Advancing Image Classification through Self-Supervised Representation: Comparative Benchmarking with Lightweight CNNs, and Traditional Baselines

Abstract

Image-based plant disease classification has become increasingly important in supporting maintainable agriculture by enabling early detection and intervention. However, existing approaches often face two critical limitations: dependency on heavy data augmentation with the issue caused by class imbalance, when working dataset is limited. This proposed work addresses these challenges through a dual-pipeline framework applied to bean and bean leaf disease classification.
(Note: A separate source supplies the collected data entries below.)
(** * librelay-node: the message receiver and its event target

    A shallow embedding of [src/event_target.js] and
    [src/message_receiver.js], and the properties of the receiver's
    reception pipeline: padding removal, listener dispatch, envelope
    classification, the error taxonomy of [handleEnvelope], the
    sync-message dispatch and the transport ACK discipline of
    [handleRequest].

    Conventions.  An [async] function is a computation in the monad [M]
    below: it threads the state of the outside world, the listener
    registry and a trace of observable effects, and ends by returning or by
    throwing.  Every [await] runs its operand to completion, which is the
    order the receiver's serial queue imposes on one connection.  The
    modules that are not part of the receiver ([crypto], [protobufs],
    [errors], [storage], [libsignal], the service client) are the fields
    of [Externals]; each may fail with any error.  The calls given to one
    [Promise.all] are started in list order and take effect in that order;
    which of their rejections comes first in time is the outside world's
    choice, a field of [Externals] too.  The socket life cycle
    ([connect], [close], [onSocketClose]), [drain] and [tryMessageAgain]
    are outside the properties below and are not embedded. *)

From Stdlib Require Import ZArith.
From Stdlib.Strings Require Import Byte.
From stdpp Require Import base option list strings gmap.
Lemma mod_tn_additive (q n : Z) (A B : Polynomial) :
  modulus_ok q -> dimension_ok n -> Forall small A -> Forall small B ->
  exists RA RB,
    Proc.mod_tn q n A = Some RA /\ Proc.mod_tn q n B = Some RB /\
    Proc.mod_tn q n (Proc.op_plus q A B) = Some (Proc.op_plus q RA RB).
Proof.
  intros Hq Hn HA HB.
  set (N := Z.to_nat n).
  destruct (mod_tn_sums q n A Hq Hn (small_addable A HA)) as (RA & EA & HlA & HfA & HcA).
  destruct (mod_tn_sums q n B Hq Hn (small_addable B HB)) as (RB & EB & HlB & HfB & HcB).
  pose proof (poly_add_in_field q A B Hq) as Hsum.
  destruct (mod_tn_sums q n (poly_add q A B) Hq Hn (addable_field q _ Hq Hsum))
    as (R & ER & HlR & HfR & HcR).
  exists RA, RB. split; [exact EA |]. split; [exact EB |].
  unfold Proc.op_plus. rewrite ER. f_equal. apply coeff_ext.
  - rewrite poly_add_length. lia.
  - intros k Hk. fold N in HcA, HcB, HcR, HlA, HlB, HlR.
    rewrite HcR by lia. rewrite poly_add_coeff_all by exact Hq.
    rewrite HcA, HcB by lia.
    pose proof (Z.mod_pos_bound (fold_sum A N k (length A)) q) as RA'.
    pose proof (Z.mod_pos_bound (fold_sum B N k (length B)) q) as RB'.
    assert (Hq' := Hq). unfold modulus_ok in Hq'.
    rewrite FieldFacts.add_spec by (unfold INT_MIN, INT_MAX; trivial; lia).
    rewrite <- Zplus_mod.
    set (M := Nat.max (length A) (length B)).
    rewrite poly_add_length. fold M.
    rewrite <- (fold_sum_beyond A N k M), <- (fold_sum_beyond B N k M) by lia.
    unfold fold_sum. rewrite <- sum_upto_add.
    apply sum_upto_mod_congr. intros i Hi.
    destruct (i mod N =? k)%nat; [| reflexivity].
    rewrite poly_add_coeff_all by exact Hq.
    assert (Hz : small 0) by (unfold small; lia).
    pose proof (Forall_coeff small A Hz HA i) as Ha.
    pose proof (Forall_coeff small B Hz HB i) as Hb.
    unfold small in *.
    rewrite FieldFacts.add_spec by (unfold INT_MIN, INT_MAX; trivial; lia).
    apply Z.mod_mod. lia.
Qed.

(** X12.  Reduction is additive: the remainder of a sum is the sum of the
    remainders, for polynomials whose coefficients have magnitude at most
    46340. *)
Theorem reduction_is_additive (q n : Z) (A B : Polynomial) :
  modulus_ok q -> dimension_ok n -> Forall small A -> Forall small B ->
  exists RA RB,
    Proc.mod_tn q n A = Some RA /\ Proc.mod_tn q n B = Some RB /\
    Proc.mod_tn q n (Proc.op_plus q A B) = Some (Proc.op_plus q RA RB).
Proof. apply mod_tn_additive. Qed.

Lemma reduction_is_additive_witness :
  (modulus_ok 17 /\ dimension_ok 3 /\ Forall small [1; 2; 3; 4; 5; 6; 7] /\
   Forall small [16; 15; 14; 13]) /\
  exists RA RB,
    Proc.mod_tn 17 3 [1; 2; 3; 4; 5; 6; 7] = Some RA /\
    Proc.mod_tn 17 3 [16; 15; 14; 13] = Some RB /\
    Proc.mod_tn 17 3 (Proc.op_plus 17 [1; 2; 3; 4; 5; 6; 7] [16; 15; 14; 13])
    = Some (Proc.op_plus 17 RA RB).
Proof.
  assert (Hq : modulus_ok 17) by (unfold modulus_ok; lia).
  assert (Hn : dimension_ok 3) by (unfold dimension_ok, INT_MAX; lia).
  assert (HA : Forall small [1; 2; 3; 4; 5; 6; 7]).
  { repeat constructor; unfold small; lia. }
  assert (HB : Forall small [16; 15; 14; 13]).
  { repeat constructor; unfold small; lia. }
  split; [auto |].
  apply (reduction_is_additive 17 3 [1; 2; 3; 4; 5; 6; 7] [16; 15; 14; 13] Hq Hn HA HB).
Defined.

(** ** Evaluation *)

Lemma small_times_field (c w p : Z) :
  product_modulus_ok p -> small c -> 0 <= w <= p -> INT_MIN <= c * w <= INT_MAX.
Proof. unfold product_modulus_ok, small, INT_MIN, INT_MAX. intros Hp Hc Hw. nia. Qed.

Lemma polynomial_value_snoc (A : list Z) (c t : Z) :
  polynomial_value (A ++ [c]) t = polynomial_value A t + c * t ^ Z.of_nat (length A).
Proof.
  unfold polynomial_value. rewrite length_app, Nat.add_1_r. simpl sum_upto.
  f_equal.
  - apply sum_upto_ext. intros i Hi. unfold coeff. now rewrite app_nth1.
  - unfold coeff. rewrite app_nth2, Nat.sub_diag by lia. reflexivity.
Qed.

(** Invariant of the loop of [eval]: the pair is [(value, power)]. *)
Lemma eval_state (p : Z) (A : list Z) (t : Z) :
  product_modulus_ok p -> Forall small A -> small t ->
  let s := fold_left
             (fun '(value, power) c =>
                (FieldArithmetic.add value (FieldArithmetic.mul c power p) p,
                 FieldArithmetic.mul power t p))
             A (0, 1) in
  fst s = polynomial_value A t mod p /\
  0 <= snd s <= p /\
  snd s mod p = t ^ Z.of_nat (length A) mod p.
Proof.
  intros Hpm HA Ht. pose proof (product_modulus_is_modulus p Hpm) as Hp.
  assert (Hpos : 0 < p) by (unfold modulus_ok in Hp; lia).
  induction A as [| c A IH] using rev_ind; cbv zeta.
  - simpl. unfold polynomial_value. simpl. rewrite Z.mod_0_l by lia.
    unfold product_modulus_ok in Hpm. repeat split; lia.
  - apply Forall_app in HA as [HA Hc]. apply Forall_inv in Hc.
    specialize (IH HA). cbv zeta in IH. rewrite fold_left_app.
    destruct (fold_left _ A (0, 1)) as [v pw]. simpl in IH. simpl.
    destruct IH as (Hv & Hpw & Hpm').
    pose proof (small_times_field c pw p Hpm Hc Hpw) as Hcp.
    assert (Htp : INT_MIN <= pw * t <= INT_MAX).
    { rewrite Z.mul_comm. now apply (small_times_field t pw p). }
    pose proof (FieldFacts.mul_range c pw p Hp) as Rm.
    pose proof (FieldFacts.mul_range pw t p Hp) as Rp.
    assert (Rv : 0 <= v < p) by (rewrite Hv; apply Z.mod_pos_bound; lia).
    split; [| split].
    + rewrite FieldFacts.add_spec
        by (trivial; unfold modulus_ok in Hp; unfold INT_MIN, INT_MAX; lia).
      rewrite FieldFacts.mul_spec by assumption.
      rewrite polynomial_value_snoc, Hv.
      rewrite Zplus_mod_idemp_l, Zplus_mod_idemp_r.
      rewrite Zplus_mod, <- (Zmult_mod_idemp_r pw), Hpm', Zmult_mod_idemp_r.
      now rewrite <- Zplus_mod.
    + lia.
    + rewrite FieldFacts.mul_spec by assumption. rewrite Z.mod_mod by lia.
      rewrite length_app, Nat.add_1_r, Nat2Z.inj_succ, Z.pow_succ_r by lia.
      rewrite <- Zmult_mod_idemp_l, Hpm', Zmult_mod_idemp_l.
      f_equal. ring.
Qed.

Lemma poly_eval_value (p : Z) (A : list Z) (t : Z) :
  product_modulus_ok p -> Forall small A -> small t ->
  poly_eval p A t = polynomial_value A t mod p.
Proof. intros Hp HA Ht. unfold poly_eval. now apply (eval_state p A t). Qed.

(** X13.  [eval] of the procedural file and [evaluate] of [main.cpp]
    return the value of the polynomial at [t], the sum of the
    [A[i] * t^i], reduced modulo the modulus, for a modulus of at most
    46341 and coefficients and point of magnitude at most 46340. *)
Theorem evaluation_is_the_polynomial_value (q : Z) (A : Polynomial) (t : Z) :
  product_modulus_ok q -> Forall small A -> small t ->
  Proc.eval q A t = polynomial_value A t mod q /\
  OOP.evaluate A t q = polynomial_value A t mod q.
Proof. intros Hq HA Ht. split; now apply poly_eval_value. Qed.

Lemma evaluation_is_the_polynomial_value_witness :
  (product_modulus_ok 17 /\ Forall small [1; -2; 3] /\ small 5) /\
  Proc.eval 17 [1; -2; 3] 5 = polynomial_value [1; -2; 3] 5 mod 17 /\
  OOP.evaluate [1; -2; 3] 5 17 = polynomial_value [1; -2; 3] 5 mod 17.
Proof.
  assert (Hq : product_modulus_ok 17) by (unfold product_modulus_ok; lia).
  assert (HA : Forall small [1; -2; 3]) by (repeat constructor; unfold small; lia).
  assert (Ht : small 5) by (unfold small; lia).
  split; [auto |].
  apply (evaluation_is_the_polynomial_value 17 [1; -2; 3] 5 Hq HA Ht).
Defined.

Lemma polynomial_value_padded (A : list Z) (t : Z) (m : nat) :
  (length A <= m)%nat ->
  polynomial_value A t = sum_upto (fun i => coeff A i * t ^ Z.of_nat i) m.
Proof.
  intros Hle. unfold polynomial_value. symmetry. apply sum_upto_le; [exact Hle |].
  intros i Hi. rewrite coeff_beyond by lia. ring.
Qed.

(** X14.  Evaluation is additive: for a modulus of at most 46341 and
    coefficients and point of magnitude at most 46340, the value of
    [A + B] at [t] is the field sum of the values of [A] and of [B]. *)
Theorem evaluation_is_additive (q : Z) (A B : Polynomial) (t : Z) :
  product_modulus_ok q -> Forall small A -> Forall small B -> small t ->
  Proc.eval q (Proc.op_plus q A B) t
  = FieldArithmetic.add (Proc.eval q A t) (Proc.eval q B t) q.
Proof.
  intros Hpm HA HB Ht. pose proof (product_modulus_is_modulus q Hpm) as Hq.
  assert (Hpos : 0 < q < 2 ^ 30) by exact Hq.
  unfold Proc.eval, Proc.op_plus.
  pose proof (poly_add_in_field q A B Hq) as Hsum.
  rewrite (poly_eval_value q (poly_add q A B) t Hpm (in_field_small q _ Hpm Hsum) Ht).
  rewrite (poly_eval_value q A t Hpm HA Ht), (poly_eval_value q B t Hpm HB Ht).
  pose proof (Z.mod_pos_bound (polynomial_value A t) q) as RA.
  pose proof (Z.mod_pos_bound (polynomial_value B t) q) as RB.
  rewrite FieldFacts.add_spec by (unfold INT_MIN, INT_MAX; trivial; lia).
  rewrite <- Zplus_mod.
  set (M := Nat.max (length A) (length B)).
  rewrite (polynomial_value_padded A t M), (polynomial_value_padded B t M) by lia.
  unfold polynomial_value. rewrite poly_add_length. fold M.
  rewrite <- sum_upto_add. apply sum_upto_mod_congr. intros i Hi.
  rewrite poly_add_coeff_all by exact Hq.
  assert (Hz : small 0) by (unfold small; lia).
  pose proof (Forall_coeff small A Hz HA i) as Ha.
  pose proof (Forall_coeff small B Hz HB i) as Hb.
  unfold small in Ha, Hb.
  rewrite FieldFacts.add_spec by (unfold INT_MIN, INT_MAX; trivial; lia).
  rewrite Zmult_mod_idemp_l. f_equal. ring.
Qed.

Lemma evaluation_is_additive_witness :
  (product_modulus_ok 17 /\ Forall small [1; -2; 3] /\ Forall small [16; 9] /\ small 5) /\
  Proc.eval 17 (Proc.op_plus 17 [1; -2; 3] [16; 9]) 5
  = FieldArithmetic.add (Proc.eval 17 [1; -2; 3] 5) (Proc.eval 17 [16; 9] 5) 17.
Proof.
  assert (Hq : product_modulus_ok 17) by (unfold product_modulus_ok; lia).
  assert (HA : Forall small [1; -2; 3]) by (repeat constructor; unfold small; lia).
  assert (HB : Forall small [16; 9]) by (repeat constructor; unfold small; lia).
  assert (Ht : small 5) by (unfold small; lia).
  split; [auto |].
  apply (evaluation_is_additive 17 [1; -2; 3] [16; 9] 5 Hq HA HB Ht).
Defined.

(** ** Evaluation and reduction *)

Lemma sum_upto_indicator (x : Z) (g : nat -> Z) (c N : nat) :
  (c < N)%nat ->
  sum_upto (fun k => (if (c =? k)%nat then x else 0) * g k) N = x * g c.
Proof.
  induction N as [| N IH]; intros Hc; [lia |].
  simpl. destruct (Nat.eqb_spec c N) as [-> | Hne].
  - rewrite sum_upto_zero; [lia |].
    intros i Hi. destruct (Nat.eqb_spec N i); [lia | ring].
  - rewrite IH by lia. ring.
Qed.

Lemma power_of_unit (x q : Z) (d : nat) :
  0 < q -> x mod q = 1 mod q -> x ^ Z.of_nat d mod q = 1 mod q.
Proof.
  intros Hq Hx. induction d as [| d IH]; [reflexivity |].
  rewrite Nat2Z.inj_succ, Z.pow_succ_r by lia.
  rewrite Zmult_mod, Hx, IH, <- Zmult_mod. reflexivity.
Qed.

Lemma power_modulo_order (t q : Z) (N i : nat) :
  0 < q -> (0 < N)%nat -> t ^ Z.of_nat N mod q = 1 mod q ->
  t ^ Z.of_nat i mod q = t ^ Z.of_nat (i mod N) mod q.
Proof.
  intros Hq HN Hunit.
  rewrite (Nat.div_mod_eq i N) at 1.
  rewrite Nat2Z.inj_add, Nat2Z.inj_mul, Z.pow_add_r, Z.pow_mul_r by lia.
  rewrite Zmult_mod, (power_of_unit _ q (i / N) Hq Hunit), <- Zmult_mod.
  f_equal. ring.
Qed.

(** Regrouping the monomials of [A] by the residue of their exponent. *)
Lemma regroup_by_residue (A : list Z) (t q : Z) (N L : nat) :
  0 < q -> (0 < N)%nat -> t ^ Z.of_nat N mod q = 1 mod q ->
  sum_upto (fun k => fold_sum A N k L * t ^ Z.of_nat k) N mod q
  = sum_upto (fun i => coeff A i * t ^ Z.of_nat i) L mod q.
Proof.
  intros Hq HN Hunit. induction L as [| L IH].
  - simpl. rewrite sum_upto_zero; [reflexivity |]. intros k _. unfold fold_sum. simpl. ring.
  - simpl sum_upto at 2.
    rewrite (sum_upto_ext _
               (fun k => fold_sum A N k L * t ^ Z.of_nat k
                         + (if (L mod N =? k)%nat then coeff A L else 0) * t ^ Z.of_nat k)).
    + rewrite sum_upto_add, sum_upto_indicator by (apply Nat.mod_upper_bound; lia).
      rewrite Zplus_mod, IH.
      rewrite <- (Zmult_mod_idemp_r (t ^ Z.of_nat (L mod N))).
      rewrite <- (power_modulo_order t q N L Hq HN Hunit), Zmult_mod_idemp_r.
      now rewrite <- Zplus_mod.
    + intros k _. unfold fold_sum. simpl. ring.
Qed.

(** X15.  For a modulus of at most 46341 and coefficients and point of
    magnitude at most 46340, reduction preserves the value of a polynomial
    at every point [t] with [t^n = 1] in the field, as a remainder modulo
    [t^n - 1] must: [eval(mod_tn(A), t) = eval(A, t)]; in particular at
    [t = 1]. *)
Theorem reduction_preserves_value_at_roots_of_unity
    (q n : Z) (A : Polynomial) (t : Z) :
  product_modulus_ok q -> dimension_ok n -> Forall small A -> small t ->
  t ^ n mod q = 1 mod q ->
  exists R, Proc.mod_tn q n A = Some R /\ Proc.eval q R t = Proc.eval q A t.
Proof.
  intros Hpm Hn HA Ht Hunit. pose proof (product_modulus_is_modulus q Hpm) as Hq.
  assert (Hpos : 0 < q) by (unfold modulus_ok in Hq; lia).
  destruct (mod_tn_sums q n A Hq Hn (small_addable A HA)) as (R & E & Hl & Hf & Hc).
  exists R. split; [exact E |]. unfold Proc.eval.
  rewrite (poly_eval_value q R t Hpm (in_field_small q R Hpm Hf) Ht).
  rewrite (poly_eval_value q A t Hpm HA Ht).
  set (N := Z.to_nat n) in *.
  assert (HN : (0 < N)%nat) by (unfold dimension_ok in Hn; lia).
  assert (Hunit' : t ^ Z.of_nat N mod q = 1 mod q).
  { unfold N. rewrite Z2Nat.id by (unfold dimension_ok in Hn; lia). exact Hunit. }
  unfold polynomial_value. rewrite Hl.
  rewrite <- (regroup_by_residue A t q N (length A) Hpos HN Hunit').
  apply sum_upto_mod_congr. intros k Hk.
  rewrite (Hc k Hk). apply Zmult_mod_idemp_l.
Qed.
(** **** What a 400 leaves behind *)

(** A request turned away with a 400 for anything but the payment (the
    payload, the user, a product that is not found, a stock that is too
    low) leaves the orders, the ids and all three order counters as they
    were, [orders_failed_total] included, and no stock has moved. *)
Theorem post_orders_rejected_changes_nothing w env rq :
  statusCode (post_orders ObjectId w env rq).2 = 400%nat →
  body (post_orders ObjectId w env rq).2 ≠ Error "Payment processing failed" →
  orders (post_orders ObjectId w env rq).1 = orders w
  ∧ nextId (post_orders ObjectId w env rq).1 = nextId w
  ∧ metrics (post_orders ObjectId w env rq).1 = metrics w
  ∧ ProductService.products (peer (post_orders ObjectId w env rq).1)
    = ProductService.products (peer w).
Proof.
  unfold post_orders.
  destruct (ProductService.truthy_string (rq_userId rq)) as [uid|]; [|done].
  destruct (rq_items rq) as [[|item more]|]; try done.
  destruct (userFound env uid); [|done].
  pose proof (validate_items_products ObjectId (item :: more) (peer w) 0 [])
    as Hsame.
  destruct (validate_items ObjectId (peer w) (item :: more) 0 [])
    as [ps1 [response | [total orderItems]]]; simpl in Hsame; [done|].
  destruct (simulatePayment total (random env)); [|done].
  destruct (ObjectId uid) as [user|]; [|discriminate].
  case_bool_decide; discriminate.
Qed.
(** * vm_manager.py: a lifecycle manager for one Compute Engine instance

    A shallow embedding of [src/vm_manager.py] (class [VMManager]) and the
    properties of its configuration store, startup-script generator,
    operation poller and lifecycle controller.

    Python strings are [string]; the configuration dictionary is a record
    with one field per key of [default_config] once the manager is built, and
    a [gmap string json] while it is being loaded from disk.  Remote calls,
    file writes, console output and sleeps are effects of a small monad over
    an arbitrary remote behaviour. *)

From stdpp Require Import base strings list gmap fin_maps pretty.
From Stdlib Require Import ZArith Ascii String Lia.

Local Open Scope Z_scope.

#[global] Arguments String.append : simpl never.

(** ** Strings *)

Module Str.

(** The double-quote and newline characters of the Python literals. *)
Definition dq : string := String "034"%char "".
Definition nl : string := String "010"%char "".
Definition esc : string := String "027"%char "".

(** Join lines, each one terminated by a newline. *)
Fixpoint lines (ls : list string) : string :=
  match ls with
  | [] => ""
  | l :: rest => l +:+ nl +:+ lines rest
  end.

(** [sub] occurs literally in [s]. *)
Definition Substring (sub s : string) : Prop :=
  ∃ p q, s = p +:+ sub +:+ q.

Definition is_upper (a : ascii) : bool :=
  let n := nat_of_ascii a in (65 <=? n)%nat && (n <=? 90)%nat.
Definition is_lower (a : ascii) : bool :=
  let n := nat_of_ascii a in (97 <=? n)%nat && (n <=? 122)%nat.
Definition is_cased (a : ascii) : bool := is_upper a || is_lower a.
Definition to_lower (a : ascii) : ascii :=
  if is_upper a then ascii_of_nat (nat_of_ascii a + 32) else a.
Definition to_upper (a : ascii) : ascii :=
  if is_lower a then ascii_of_nat (nat_of_ascii a - 32) else a.

(** [str.lower] where the text is ASCII.  A [string] here is the sequence of
    bytes of the text: the letters A-Z are lowered, and every other byte is
    kept, so that a letter outside ASCII, which Python lowers by code point,
    is left as it is. *)
Fixpoint lower (s : string) : string :=
  match s with
  | EmptyString => EmptyString
  | String a r => String (to_lower a) (lower r)
  end.

(** [str.title] where the text is ASCII: a letter that follows a letter is
    lowered, any other letter is raised.  Every other byte is kept and counts
    as no letter, so that a letter outside ASCII, which Python cases by code
    point, is left as it is. *)
Fixpoint title_from (previous_is_cased : bool) (s : string) : string :=
  match s with
  | EmptyString => EmptyString
  | String a r =>
      String (if previous_is_cased then to_lower a else to_upper a)
             (title_from (is_cased a) r)
  end.
Definition title (s : string) : string := title_from false s.

(** Python truthiness of a [str]. *)
Definition truthy (s : string) : bool :=
  match s with EmptyString => false | _ => true end.

End Str.

(** ** The configuration of a built manager *)

(** One field per key of [default_config] (lines 107-126), with the type the
    default value has. *)
Record Config := {
  project_id : string;
  region : string;
  zone : string;
  vm_name : string;
  machine_type : string;
  os_choice : string;
  disk_size : Z;
  enable_http_server : bool;
  enable_monitoring : bool;
  instance_state : string;
  auto_start : bool;
  auto_restart : bool;
  preemptible : bool;
  tags : list string;
  labels : gmap string string
}.

(** [self.config["instance_state"] = v] *)
Definition set_instance_state (v : string) (c : Config) : Config :=
  {| project_id := project_id c; region := region c; zone := zone c;
     vm_name := vm_name c; machine_type := machine_type c;
     os_choice := os_choice c; disk_size := disk_size c;
     enable_http_server := enable_http_server c;
     enable_monitoring := enable_monitoring c;
     instance_state := v;
     auto_start := auto_start c; auto_restart := auto_restart c;
     preemptible := preemptible c; tags := tags c; labels := labels c |}.

(** ** Startup-script generator (lines 183-243) *)

Module Script.
Import Str.

Definition get_zone (c : Config) : string :=
  if truthy (zone c) then zone c else region c +:+ "-a".

Definition tee : string := " | tee -a /var/log/startup.log".
Definition echo (msg : string) : string := "echo " +:+ dq +:+ msg +:+ dq +:+ tee.

Definition header (c : Config) : string :=
  lines [
    "#!/bin/bash";
    echo ("=== Starting " +:+ title (os_choice c) +:+ " VM Setup ===");
    echo "Timestamp: $(date)";
    echo ("VM Name: " +:+ vm_name c);
    echo ("Machine Type: " +:+ machine_type c);
    echo ("Zone: " +:+ get_zone c)
  ].

Definition apache_section (c : Config) : string :=
  nl +:+ lines [
    echo "Updating package lists...";
    "apt-get update 2>&1" +:+ tee;
    echo "Installing Apache2...";
    "apt-get install -y apache2 2>&1" +:+ tee;
    echo "Creating hello world page...";
    "mkdir -p /var/www/html";
    "cat > /var/www/html/index.html << 'EOF'";
    "<html>";
    "<head><title>Python-Managed VM</title></head>";
    "<body>";
    "<h1>Hello, World!</h1>";
    "<p>VM: " +:+ vm_name c +:+ "</p>";
    "<p>Zone: " +:+ get_zone c +:+ "</p>";
    "<p>Machine Type: " +:+ machine_type c +:+ "</p>";
    "<p>Managed by: Python Script</p>";
    "<p>Timestamp: $(date)</p>";
    "</body>";
    "</html>";
    "EOF";
    echo "Starting Apache2...";
    "systemctl start apache2 2>&1" +:+ tee;
    "systemctl enable apache2 2>&1" +:+ tee
  ].

Definition nginx_section (c : Config) : string :=
  nl +:+ lines [
    echo "Installing Nginx...";
    "apt-get update 2>&1" +:+ tee;
    "apt-get install -y nginx 2>&1" +:+ tee;
    "echo " +:+ dq +:+ ("<h1>Hello from Debian!</h1><p>VM: " +:+ vm_name c +:+ "</p>")
      +:+ dq +:+ " > /var/www/html/index.html";
    "systemctl start nginx 2>&1" +:+ tee;
    "systemctl enable nginx 2>&1" +:+ tee
  ].

Definition footer (c : Config) : string :=
  nl +:+ lines [
    echo ("=== " +:+ title (os_choice c) +:+ " VM Setup Complete ===")
  ].

Definition generate_startup_script (c : Config) : string :=
  let base_script := header c in
  let base_script :=
    if enable_http_server c then
      if String.eqb (os_choice c) "ubuntu" then base_script +:+ apache_section c
      else if String.eqb (os_choice c) "debian" then base_script +:+ nginx_section c
      else base_script
    else base_script in
  base_script +:+ footer c.

(** The keys of the configuration that [generate_startup_script] reads. *)
Definition same_inputs (c c' : Config) : Prop :=
  os_choice c = os_choice c' ∧ vm_name c = vm_name c' ∧
  machine_type c = machine_type c' ∧ zone c = zone c' ∧
  region c = region c' ∧ enable_http_server c = enable_http_server c'.

(** The script is the header, the section the branches select, the footer. *)
Definition section_of (c : Config) : string :=
  if enable_http_server c then
    if String.eqb (os_choice c) "ubuntu" then apache_section c
    else if String.eqb (os_choice c) "debian" then nginx_section c
    else ""
  else "".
The influences self-supervised learning using SimCLR with lightweight CNN backbones (ResNet18 and DenseNet121) to learn robust feature representations directly from raw image distributions, minimizing dependency on large-scale labeling and augmentation at the begining. On the other hand, Sobel-Feldman edge detection and contour analysis were applied through classical image processing with custom-made features contribute to machine learning classifiers such as XGBoost to provide benchmarking baselines model. The dataset contains eight classes, with significant imbalance between majority and minority classes. The experimental results demonstrate that the SimCLR-based pipeline achieves strong generalization for underrepresented classes also and outperforming traditional ML baselines in terms of performance like accuracy, macro f1-score, and precision-recall balance. Here we can say, the classical pipeline contributes clarity and lightweight deployment potential. The experimental findings demonstrates that the effectiveness of self-supervised learning in reducing augmentation dependency, reducing imbalance issue, and providing impartial classification over classes. This work not only improves methodological insights but also delivers a practical and scalable solution for bean disease detection, contributing to future agricultural research and real- world farming applications.